The ruling, which upheld a previous order from a California federal court, was the result of a lawsuit Epic Games filed against Apple.

Epic Games accused Apple of imposing unfair requirements on software developers, including high commissions on in-app purchases. 

While the trial judge determined that Apple did not violate US antitrust regulations, it found that the company did violate a state unfair competition law in California.

In response, Apple has filed a new submission challenging a nationwide injunction related to its conduct, arguing that its practices are “pro-competitive” and do not breach antitrust laws.

On the other hand, Epic Games argues that its allegations against Apple are directly related to the fundamental objective of US antitrust law, which is to promote competition. The company claims that the appeals court did not thoroughly examine the consumer benefits asserted by Apple against the anticompetitive consequences of its practices.

Lawyers from both companies have requested that the case be reviewed again by the panel, or that an 11-judge panel – known as “en banc” – be assembled to reconsider the ruling. 

The final decision could rest with the US Supreme Court. In the meantime, the lower court ruling is suspended while additional appellate proceedings take place.

This ongoing legal battle between Apple and Epic Games has significant implications for the app industry and the future of payment practices within app stores. If Apple is required to change its payment practices, it could have a profound impact on developers and consumers alike.
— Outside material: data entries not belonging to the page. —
(* ===== verification/LintInclude.v ===== *)
(** * cpplint.py: include order, function length and file names

    [_IncludeState], [_FunctionState] and [FileInfo]. *)

From S2P Require Import Prelude PyStr PyRe PyReFacts PyPath LintData LintState LintLines.

(** ** [_IncludeState] *)
Module IncludeState.
Definition _INITIAL_SECTION : Z := 0.
Definition _MY_H_SECTION : Z := 1.
Definition _C_SECTION : Z := 2.
Definition _CPP_SECTION : Z := 3.
Definition _OTHER_H_SECTION : Z := 4.

Definition _TYPE_NAMES (header_type : Z) : res pyexn str :=
  if decide (header_type = _C_SYS_HEADER) then Ok (py "C system header")
  else if decide (header_type = _CPP_SYS_HEADER) then Ok (py "C++ system header")
  else if decide (header_type = _LIKELY_MY_HEADER) then Ok (py "header this file implements")
  else if decide (header_type = _POSSIBLE_MY_HEADER) then Ok (py "header this file may implement")
  else if decide (header_type = _OTHER_HEADER) then Ok (py "other header")
  else Raise (KeyError (str_of_Z header_type)).

Definition _SECTION_NAMES (section : Z) : res pyexn str :=
  if decide (section = _INITIAL_SECTION) then Ok (py "... nothing. (This can\'t be an error.)")
  else if decide (section = _MY_H_SECTION) then Ok (py "a header this file implements")
  else if decide (section = _C_SECTION) then Ok (py "C system header")
  else if decide (section = _CPP_SECTION) then Ok (py "C++ system header")
  else if decide (section = _OTHER_H_SECTION) then Ok (py "other header")
  else Raise (KeyError (str_of_Z section)).

(** [include_list]: lists of (header, line number). *)
Record t := make {
  include_list : list (list (str * Z));
  _section : Z;
  _last_header : str }.

(** The part of [ResetSection] on [include_list]. *)
Definition reset_include_list (directive : str) (l : list (list (str * Z)))
    : res pyexn (list (list (str * Z))) :=
  if mem_str directive [py "if"; py "ifdef"; py "ifndef"] then Ok (l ++ [[]])
  else if mem_str directive [py "else"; py "elif"] then
    match l with
    | [] => Raise IndexError
    | _ => Ok (take (length l - 1) l ++ [[]])
    end
  else Ok l.

Definition ResetSection (directive : str) (s : t) : res pyexn t :=
  l ← reset_include_list directive (include_list s);
  Ok (make l _INITIAL_SECTION []).

Definition __init__ : t := make [[]] _INITIAL_SECTION [].

Fixpoint find_in_section (header : str) (section_list : list (str * Z)) : option Z :=
  match section_list with
  | [] => None
  | f :: section_list =>
      if str_eqb f.1 header then Some f.2 else find_in_section header section_list
  end.

Fixpoint find_in_list (header : str) (l : list (list (str * Z))) : Z :=
  match l with
  | [] => -1
  | section_list :: l =>
      match find_in_section header section_list with
      | Some n => n
      | None => find_in_list header l
      end
  end.

Definition FindHeader (header : str) (s : t) : Z := find_in_list header (include_list s).

Definition SetLastHeader (header_path : str) (s : t) : t :=
  make (include_list s) (_section s) header_path.

Definition CanonicalizeAlphabeticalOrder (header_path : str) : str :=
  lower (replace (py "-") (py "_") (replace (py "-inl.h") (py ".h") header_path)).

Definition IsInAlphabeticalOrder (clean_lines : CleansedLines) (linenum : Z)
    (header_path : str) (s : t) : res pyexn bool :=
  if str_ltb header_path (_last_header s) then
    match py_index (elided clean_lines) (linenum - 1) with
    | Some line => Ok (negb (matched (re_match (rx "^\s*#\s*include\b") line)))
    | None => Raise IndexError
    end
  else Ok true.

Definition CheckNextIncludeOrder (header_type : Z) (s : t) : res pyexn (str * t) :=
  type_name ← _TYPE_NAMES header_type;
  section_name ← _SECTION_NAMES (_section s);
  let error_message := py "Found " ++ type_name ++ py " after " ++ section_name in
  let last_section := _section s in
  let enter (section : Z) :=
    Ok ([], make (include_list s) section
              (if decide (last_section ≠ section) then [] else _last_header s)) in
  let fail_ := Ok (error_message, make (include_list s) (_section s) []) in
  if decide (header_type = _C_SYS_HEADER) then
    if (_section s <=? _C_SECTION)%Z then enter _C_SECTION else fail_
  else if decide (header_type = _CPP_SYS_HEADER) then
    if (_section s <=? _CPP_SECTION)%Z then enter _CPP_SECTION else fail_
  else if decide (header_type = _LIKELY_MY_HEADER) then
    if (_section s <=? _MY_H_SECTION)%Z then enter _MY_H_SECTION else enter _OTHER_H_SECTION
  else if decide (header_type = _POSSIBLE_MY_HEADER) then
    if (_section s <=? _MY_H_SECTION)%Z then enter _MY_H_SECTION else enter _OTHER_H_SECTION
  else if decide (header_type = _OTHER_HEADER) then enter _OTHER_H_SECTION
  else Raise AssertionError.
End IncludeState.

(** ** [_FunctionState] *)
Module FunctionState.
Definition _NORMAL_TRIGGER : Z := 250.
Definition _TEST_TRIGGER : Z := 400.

Record t := make {
  in_a_function : bool;
  lines_in_function : Z;
  current_function : str }.

Definition __init__ : t := make false 0 [].
Definition Begin (function_name : str) (s : t) : t := make true 0 function_name.
Definition Count (s : t) : t :=
  if in_a_function s
  then make (in_a_function s) (lines_in_function s + 1) (current_function s) else s.
Definition End_ (s : t) : t := make false (lines_in_function s) (current_function s).

(** [trigger = base_trigger * 2**level]. For a negative level the power is a float and
    so is the trigger; the comparison is then scaled by the power. *)
Definition exceeds (lines base level : Z) : bool :=
  if (0 <=? level)%Z then (base * 2 ^ level <? lines)%Z else (base <? lines * 2 ^ (- level))%Z.
(** What [%d] makes of the trigger. *)
Definition shown_trigger (base level : Z) : Z :=
  if (0 <=? level)%Z then (base * 2 ^ level)%Z else (base / 2 ^ (- level))%Z.

(** [int(math.log(n, 2))] capped at 5: the float logarithm is exact at the powers of
    two below 64. [math.log] of zero is a [ValueError]. *)
Definition level_of (n : Z) : res pyexn Z :=
  if (n <=? 0)%Z then Raise (ValueError (py "math domain error"))
  else Ok (Z.min 5 (Z.log2 n)).

Definition Check_ (s : t) (error : error_fn) (filename : str) (linenum : Z) : lint unit :=
  let base_trigger :=
    if matched (re_match (rx "T(EST|est)") (current_function s))
    then _TEST_TRIGGER else _NORMAL_TRIGGER in
  level ← _VerboseLevel;
  whenM (exceeds (lines_in_function s) base_trigger level) (
    error_level ← liftM (level_of (lines_in_function s / base_trigger));
    error filename linenum (py "readability/fn_size") error_level
      (py "Small and focused functions are preferred: " ++ current_function s ++ py " has "
       ++ str_of_Z (lines_in_function s) ++ py " non-comment lines (error triggered by exceeding "
       ++ str_of_Z (shown_trigger base_trigger level) ++ py " lines).")).
End FunctionState.

(** ** [FileInfo] *)
Module FileInfo.
Section fileinfo.
(** The working directory and the paths that exist. *)
Context (cwd : str) (exists_ : str → bool).

Definition FullName (_filename : str) : str :=
  replace (py "\\") (py "/") (abspath cwd _filename).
As the case progresses through the appeals process, it will be closely watched by industry observers, legal experts, and stakeholders in the tech community. The outcome has the potential to set a precedent for similar disputes between app developers and platform owners, and it may influence future antitrust cases in the technology sector.

Only time will tell how this legal battle unfolds and what implications it will have for the broader app ecosystem.

EU Digital Markets Act

Under the EU’s upcoming Digital Markets Act, Apple will be forced to allow third-party app stores to be “sideloaded” on its devices. Microsoft is already making preparations to launch its own third-party mobile app store on iOS and Android after the EU’s law comes into effect.

Apple has previously resisted calls to allow sideloading over claims that it endangers users.

In a letter to lawmakers last year, cybersecurity expert Bruce Schneier said that Apple’s concerns about sideloading were “unfounded” and that it’s “simply not true” that legislation such as the EU’s puts user privacy and security at risk.

“It’s fairer to say that this legislation puts those companies’ extractive business models at risk. Their claims about risks to privacy and security are both false and disingenuous and motivated by their own self-interest and not the public interest,” wrote Schneier.

“App store monopolies cannot protect users from every risk, and they frequently prevent the distribution of important tools that actually enhance security. Furthermore, the alleged risks of third-party app stores and ‘side-loading’ apps pale in comparison to their benefits.

“These bills will encourage competition, prevent monopolist extortion, and guarantee users a new right to digital self-determination.”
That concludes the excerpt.